BEGIN ENTRIES PROVIDED

Lemma indirect_step m r a x rest :
  code_in m a (indirect x ++ rest) → 0 ≤ a → a + 14 < 2 ^ 64 →
  step_x (mkXcpu a m r) = Some (set_rip x (mkXcpu a m r)).
Proof using Type.
  intros Hc Ha Hend. unfold indirect in Hc. rewrite <- app_assoc in Hc.
  rewrite (step_known m r a _ (XJmpMem 0) 6 _ Hc eq_refl ltac:(lia)).
  2: { intros l Hl. apply (decode_x_local [0xFF; 0x25; 0; 0; 0; 0]); [by vm_compute|done|]. unfold same_bytes.
    change (Z.to_nat 6) with 6%nat in *. by rewrite Hl. }
  unfold xexec, jump_mem. cbn [rip xmem]. rewrite (wrap_small 64 (a + 6 + 0)), Z.add_0_r by lia.
  apply code_in_app in Hc as [_ [Hc _]%code_in_app]. destruct Hc as [Hb _].
  change (a + Z.of_nat (length [0xFF; 0x25; 0; 0; 0; 0])) with (a + 6) in Hb.
  rewrite (bytes_in_allows _ _ _ 8 Hb) by by rewrite length_le_bytes.
  assert (Hnum : number_of m 8 (a + 6) = u64 x).
  { pose proof (number_of_bytes m (a + 6) (le_bytes 8 x) 8 0) as H. rewrite Z.add_0_r in H. rewrite H.
    - rewrite drop_0, firstn_all2 by by rewrite length_le_bytes. apply le_num_le_bytes.
    - intros k Hk. destruct (lookup_lt_is_Some_2 _ _ Hk) as [b Hkb]. rewrite Hkb. by apply Hb.
    - by rewrite length_le_bytes. }
  rewrite Hnum. unfold set_rip. cbn [xmem regs]. by rewrite wrap_idem by lia.
Qed.

Lemma set_rip_same c : 0 ≤ rip c < 2 ^ 64 → set_rip (rip c) c = c.
Proof using Type. intros H. unfold set_rip. rewrite wrap_small by lia. by destruct c. Qed.

(** An instruction that is copied: its effect at the new address. *)
Lemma other_exec m r a bytes rest :
  good_item (XOther bytes, bytes) → code_in m a (bytes ++ rest) →
  step_x (mkXcpu a m r) = exec_x (XOther bytes) (Z.of_nat (length bytes)) (mkXcpu a m r).
Proof using Type.
  intros ((bs & Hd & Ht) & H1 & _) Hc. cbn [fst snd] in *.
  pose proof (decode_x_length _ _ _ Hd ltac:(done)). apply (step_known _ _ _ bytes _ _ rest); [done|lia|lia|].
  rewrite Nat2Z.id. intros l Hl. apply (decode_x_local bs); [done|done|]. unfold same_bytes.
  by rewrite Nat2Z.id, <- Ht.
Qed.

END ENTRIES PROVIDED

ASSIGNED TASK: Repeat the material above in full. Match it exactly.

OUTPUT FOR THIS EXERCISE:
Lemma indirect_step m r a x rest :
  code_in m a (indirect x ++ rest) → 0 ≤ a → a + 14 < 2 ^ 64 →
  step_x (mkXcpu a m r) = Some (set_rip x (mkXcpu a m r)).
Proof using Type.
  intros Hc Ha Hend. unfold indirect in Hc. rewrite <- app_assoc in Hc.
  rewrite (step_known m r a _ (XJmpMem 0) 6 _ Hc eq_refl ltac:(lia)).
  2: { intros l Hl. apply (decode_x_local [0xFF; 0x25; 0; 0; 0; 0]); [by vm_compute|done|]. unfold same_bytes.
    change (Z.to_nat 6) with 6%nat in *. by rewrite Hl. }
  unfold xexec, jump_mem. cbn [rip xmem]. rewrite (wrap_small 64 (a + 6 + 0)), Z.add_0_r by lia.
  apply code_in_app in Hc as [_ [Hc _]%code_in_app]. destruct Hc as [Hb _].
  change (a + Z.of_nat (length [0xFF; 0x25; 0; 0; 0; 0])) with (a + 6) in Hb.
  rewrite (bytes_in_allows _ _ _ 8 Hb) by by rewrite length_le_bytes.
  assert (Hnum : number_of m 8 (a + 6) = u64 x).
  { pose proof (number_of_bytes m (a + 6) (le_bytes 8 x) 8 0) as H. rewrite Z.add_0_r in H. rewrite H.
    - rewrite drop_0, firstn_all2 by by rewrite length_le_bytes. apply le_num_le_bytes.
    - intros k Hk. destruct (lookup_lt_is_Some_2 _ _ Hk) as [b Hkb]. rewrite Hkb. by apply Hb.
    - by rewrite length_le_bytes. }
  rewrite Hnum. unfold set_rip. cbn [xmem regs]. by rewrite wrap_idem by lia.
Qed.

Lemma set_rip_same c : 0 ≤ rip c < 2 ^ 64 → set_rip (rip c) c = c.
Proof using Type. intros H. unfold set_rip. rewrite wrap_small by lia. by destruct c. Qed.

(** An instruction that is copied: its effect at the new address. *)
Lemma other_exec m r a bytes rest :
  good_item (XOther bytes, bytes) → code_in m a (bytes ++ rest) →
  step_x (mkXcpu a m r) = exec_x (XOther bytes) (Z.of_nat (length bytes)) (mkXcpu a m r).
Proof using Type.
  intros ((bs & Hd & Ht) & H1 & _) Hc. cbn [fst snd] in *.
  pose proof (decode_x_length _ _ _ Hd ltac:(done)). apply (step_known _ _ _ bytes _ _ rest); [done|lia|lia|].
  rewrite Nat2Z.id. intros l Hl. apply (decode_x_local bs); [done|done|]. unfold same_bytes.
  by rewrite Nat2Z.id, <- Ht.
Qed.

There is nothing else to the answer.